------ Provided information

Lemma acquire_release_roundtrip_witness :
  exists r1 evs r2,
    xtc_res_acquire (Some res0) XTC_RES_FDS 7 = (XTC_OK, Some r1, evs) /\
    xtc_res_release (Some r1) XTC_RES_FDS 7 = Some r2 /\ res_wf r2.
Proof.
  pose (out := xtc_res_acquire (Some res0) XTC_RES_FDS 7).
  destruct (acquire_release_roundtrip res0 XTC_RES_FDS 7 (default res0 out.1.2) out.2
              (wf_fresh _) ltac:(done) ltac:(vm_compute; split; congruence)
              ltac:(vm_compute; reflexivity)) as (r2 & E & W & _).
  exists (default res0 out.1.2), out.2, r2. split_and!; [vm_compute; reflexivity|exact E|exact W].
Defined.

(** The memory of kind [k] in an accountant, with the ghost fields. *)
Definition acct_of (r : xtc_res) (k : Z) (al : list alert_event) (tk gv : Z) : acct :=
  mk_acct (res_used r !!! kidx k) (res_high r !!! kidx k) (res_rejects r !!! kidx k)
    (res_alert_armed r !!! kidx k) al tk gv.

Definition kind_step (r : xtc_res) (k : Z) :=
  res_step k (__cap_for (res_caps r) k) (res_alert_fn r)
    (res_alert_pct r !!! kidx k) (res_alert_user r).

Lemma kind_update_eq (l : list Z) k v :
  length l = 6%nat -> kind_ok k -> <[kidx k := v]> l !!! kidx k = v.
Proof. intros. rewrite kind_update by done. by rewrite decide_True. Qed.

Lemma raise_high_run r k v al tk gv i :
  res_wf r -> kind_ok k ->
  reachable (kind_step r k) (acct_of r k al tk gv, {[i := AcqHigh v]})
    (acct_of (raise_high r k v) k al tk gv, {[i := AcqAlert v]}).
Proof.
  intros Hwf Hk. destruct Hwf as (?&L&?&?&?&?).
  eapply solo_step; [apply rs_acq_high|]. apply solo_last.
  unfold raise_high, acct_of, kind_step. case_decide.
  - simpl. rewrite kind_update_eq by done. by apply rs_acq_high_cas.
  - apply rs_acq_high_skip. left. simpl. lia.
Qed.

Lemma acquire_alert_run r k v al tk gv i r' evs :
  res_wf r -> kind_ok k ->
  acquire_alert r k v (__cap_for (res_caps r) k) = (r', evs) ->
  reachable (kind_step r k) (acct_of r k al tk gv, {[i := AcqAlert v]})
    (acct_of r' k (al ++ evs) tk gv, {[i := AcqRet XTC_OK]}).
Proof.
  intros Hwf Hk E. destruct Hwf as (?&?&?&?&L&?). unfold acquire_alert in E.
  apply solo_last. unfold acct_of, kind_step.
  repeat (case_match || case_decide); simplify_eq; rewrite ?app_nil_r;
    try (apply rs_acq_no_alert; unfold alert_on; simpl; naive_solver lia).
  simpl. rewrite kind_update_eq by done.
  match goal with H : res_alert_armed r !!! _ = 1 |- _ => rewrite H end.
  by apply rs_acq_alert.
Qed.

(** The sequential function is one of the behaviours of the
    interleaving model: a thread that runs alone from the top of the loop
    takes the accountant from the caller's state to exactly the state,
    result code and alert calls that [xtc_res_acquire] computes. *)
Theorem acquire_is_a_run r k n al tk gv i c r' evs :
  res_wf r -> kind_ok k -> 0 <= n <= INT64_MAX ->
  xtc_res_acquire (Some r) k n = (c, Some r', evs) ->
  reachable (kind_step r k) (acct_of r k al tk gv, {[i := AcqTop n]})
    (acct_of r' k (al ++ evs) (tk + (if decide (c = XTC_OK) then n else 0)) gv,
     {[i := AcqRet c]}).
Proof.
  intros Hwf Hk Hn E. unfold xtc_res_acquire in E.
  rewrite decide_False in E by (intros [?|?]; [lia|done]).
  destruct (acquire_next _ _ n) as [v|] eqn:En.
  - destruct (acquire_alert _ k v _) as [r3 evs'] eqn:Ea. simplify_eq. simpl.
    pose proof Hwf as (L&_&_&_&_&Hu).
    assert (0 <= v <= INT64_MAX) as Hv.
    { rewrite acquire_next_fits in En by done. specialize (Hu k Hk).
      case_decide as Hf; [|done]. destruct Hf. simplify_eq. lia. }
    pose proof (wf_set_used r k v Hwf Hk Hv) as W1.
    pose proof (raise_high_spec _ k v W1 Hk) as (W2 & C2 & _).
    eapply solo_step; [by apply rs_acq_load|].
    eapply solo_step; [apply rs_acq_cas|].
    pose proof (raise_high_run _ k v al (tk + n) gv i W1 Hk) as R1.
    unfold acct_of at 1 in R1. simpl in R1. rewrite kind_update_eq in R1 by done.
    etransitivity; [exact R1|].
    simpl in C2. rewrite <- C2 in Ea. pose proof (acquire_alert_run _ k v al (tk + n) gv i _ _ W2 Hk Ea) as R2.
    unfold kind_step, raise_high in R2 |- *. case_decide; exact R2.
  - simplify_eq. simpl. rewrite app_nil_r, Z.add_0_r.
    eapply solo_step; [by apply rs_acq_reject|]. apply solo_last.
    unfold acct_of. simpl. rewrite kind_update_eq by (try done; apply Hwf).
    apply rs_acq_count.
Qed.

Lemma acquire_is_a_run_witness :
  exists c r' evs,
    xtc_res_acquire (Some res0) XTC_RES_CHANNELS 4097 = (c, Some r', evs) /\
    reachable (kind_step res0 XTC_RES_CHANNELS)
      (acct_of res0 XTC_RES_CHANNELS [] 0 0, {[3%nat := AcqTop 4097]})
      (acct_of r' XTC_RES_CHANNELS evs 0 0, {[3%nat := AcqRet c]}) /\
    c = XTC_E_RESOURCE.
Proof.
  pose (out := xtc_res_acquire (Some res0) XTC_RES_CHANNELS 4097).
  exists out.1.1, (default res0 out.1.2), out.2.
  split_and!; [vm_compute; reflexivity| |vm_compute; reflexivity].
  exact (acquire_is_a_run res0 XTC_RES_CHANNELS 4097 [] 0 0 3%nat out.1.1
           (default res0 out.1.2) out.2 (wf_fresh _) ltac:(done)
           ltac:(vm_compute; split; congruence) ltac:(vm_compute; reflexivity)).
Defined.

------------

Exercise:
Could you write out all of the data again, exactly as given?

Solved problem:
Lemma acquire_release_roundtrip_witness :
  exists r1 evs r2,
    xtc_res_acquire (Some res0) XTC_RES_FDS 7 = (XTC_OK, Some r1, evs) /\
    xtc_res_release (Some r1) XTC_RES_FDS 7 = Some r2 /\ res_wf r2.
Proof.
  pose (out := xtc_res_acquire (Some res0) XTC_RES_FDS 7).
  destruct (acquire_release_roundtrip res0 XTC_RES_FDS 7 (default res0 out.1.2) out.2
              (wf_fresh _) ltac:(done) ltac:(vm_compute; split; congruence)
              ltac:(vm_compute; reflexivity)) as (r2 & E & W & _).
  exists (default res0 out.1.2), out.2, r2. split_and!; [vm_compute; reflexivity|exact E|exact W].
Defined.

(** The memory of kind [k] in an accountant, with the ghost fields. *)
Definition acct_of (r : xtc_res) (k : Z) (al : list alert_event) (tk gv : Z) : acct :=
  mk_acct (res_used r !!! kidx k) (res_high r !!! kidx k) (res_rejects r !!! kidx k)
    (res_alert_armed r !!! kidx k) al tk gv.

Definition kind_step (r : xtc_res) (k : Z) :=
  res_step k (__cap_for (res_caps r) k) (res_alert_fn r)
    (res_alert_pct r !!! kidx k) (res_alert_user r).

Lemma kind_update_eq (l : list Z) k v :
  length l = 6%nat -> kind_ok k -> <[kidx k := v]> l !!! kidx k = v.
Proof. intros. rewrite kind_update by done. by rewrite decide_True. Qed.

Lemma raise_high_run r k v al tk gv i :
  res_wf r -> kind_ok k ->
  reachable (kind_step r k) (acct_of r k al tk gv, {[i := AcqHigh v]})
    (acct_of (raise_high r k v) k al tk gv, {[i := AcqAlert v]}).
Proof.
  intros Hwf Hk. destruct Hwf as (?&L&?&?&?&?).
  eapply solo_step; [apply rs_acq_high|]. apply solo_last.
  unfold raise_high, acct_of, kind_step. case_decide.
  - simpl. rewrite kind_update_eq by done. by apply rs_acq_high_cas.
  - apply rs_acq_high_skip. left. simpl. lia.
Qed.

Lemma acquire_alert_run r k v al tk gv i r' evs :
  res_wf r -> kind_ok k ->
  acquire_alert r k v (__cap_for (res_caps r) k) = (r', evs) ->
  reachable (kind_step r k) (acct_of r k al tk gv, {[i := AcqAlert v]})
    (acct_of r' k (al ++ evs) tk gv, {[i := AcqRet XTC_OK]}).
Proof.
  intros Hwf Hk E. destruct Hwf as (?&?&?&?&L&?). unfold acquire_alert in E.
  apply solo_last. unfold acct_of, kind_step.
  repeat (case_match || case_decide); simplify_eq; rewrite ?app_nil_r;
    try (apply rs_acq_no_alert; unfold alert_on; simpl; naive_solver lia).
  simpl. rewrite kind_update_eq by done.
  match goal with H : res_alert_armed r !!! _ = 1 |- _ => rewrite H end.
  by apply rs_acq_alert.
Qed.

(** The sequential function is one of the behaviours of the
    interleaving model: a thread that runs alone from the top of the loop
    takes the accountant from the caller's state to exactly the state,
    result code and alert calls that [xtc_res_acquire] computes. *)
Theorem acquire_is_a_run r k n al tk gv i c r' evs :
  res_wf r -> kind_ok k -> 0 <= n <= INT64_MAX ->
  xtc_res_acquire (Some r) k n = (c, Some r', evs) ->
  reachable (kind_step r k) (acct_of r k al tk gv, {[i := AcqTop n]})
    (acct_of r' k (al ++ evs) (tk + (if decide (c = XTC_OK) then n else 0)) gv,
     {[i := AcqRet c]}).
Proof.
  intros Hwf Hk Hn E. unfold xtc_res_acquire in E.
  rewrite decide_False in E by (intros [?|?]; [lia|done]).
  destruct (acquire_next _ _ n) as [v|] eqn:En.
  - destruct (acquire_alert _ k v _) as [r3 evs'] eqn:Ea. simplify_eq. simpl.
    pose proof Hwf as (L&_&_&_&_&Hu).
    assert (0 <= v <= INT64_MAX) as Hv.
    { rewrite acquire_next_fits in En by done. specialize (Hu k Hk).
      case_decide as Hf; [|done]. destruct Hf. simplify_eq. lia. }
    pose proof (wf_set_used r k v Hwf Hk Hv) as W1.
    pose proof (raise_high_spec _ k v W1 Hk) as (W2 & C2 & _).
    eapply solo_step; [by apply rs_acq_load|].
    eapply solo_step; [apply rs_acq_cas|].
    pose proof (raise_high_run _ k v al (tk + n) gv i W1 Hk) as R1.
    unfold acct_of at 1 in R1. simpl in R1. rewrite kind_update_eq in R1 by done.
    etransitivity; [exact R1|].
    simpl in C2. rewrite <- C2 in Ea. pose proof (acquire_alert_run _ k v al (tk + n) gv i _ _ W2 Hk Ea) as R2.
    unfold kind_step, raise_high in R2 |- *. case_decide; exact R2.
  - simplify_eq. simpl. rewrite app_nil_r, Z.add_0_r.
    eapply solo_step; [by apply rs_acq_reject|]. apply solo_last.
    unfold acct_of. simpl. rewrite kind_update_eq by (try done; apply Hwf).
    apply rs_acq_count.
Qed.

Lemma acquire_is_a_run_witness :
  exists c r' evs,
    xtc_res_acquire (Some res0) XTC_RES_CHANNELS 4097 = (c, Some r', evs) /\
    reachable (kind_step res0 XTC_RES_CHANNELS)
      (acct_of res0 XTC_RES_CHANNELS [] 0 0, {[3%nat := AcqTop 4097]})
      (acct_of r' XTC_RES_CHANNELS evs 0 0, {[3%nat := AcqRet c]}) /\
    c = XTC_E_RESOURCE.
Proof.
  pose (out := xtc_res_acquire (Some res0) XTC_RES_CHANNELS 4097).
  exists out.1.1, (default res0 out.1.2), out.2.
  split_and!; [vm_compute; reflexivity| |vm_compute; reflexivity].
  exact (acquire_is_a_run res0 XTC_RES_CHANNELS 4097 [] 0 0 3%nat out.1.1
           (default res0 out.1.2) out.2 (wf_fresh _) ltac:(done)
           ltac:(vm_compute; split; congruence) ltac:(vm_compute; reflexivity)).
Defined.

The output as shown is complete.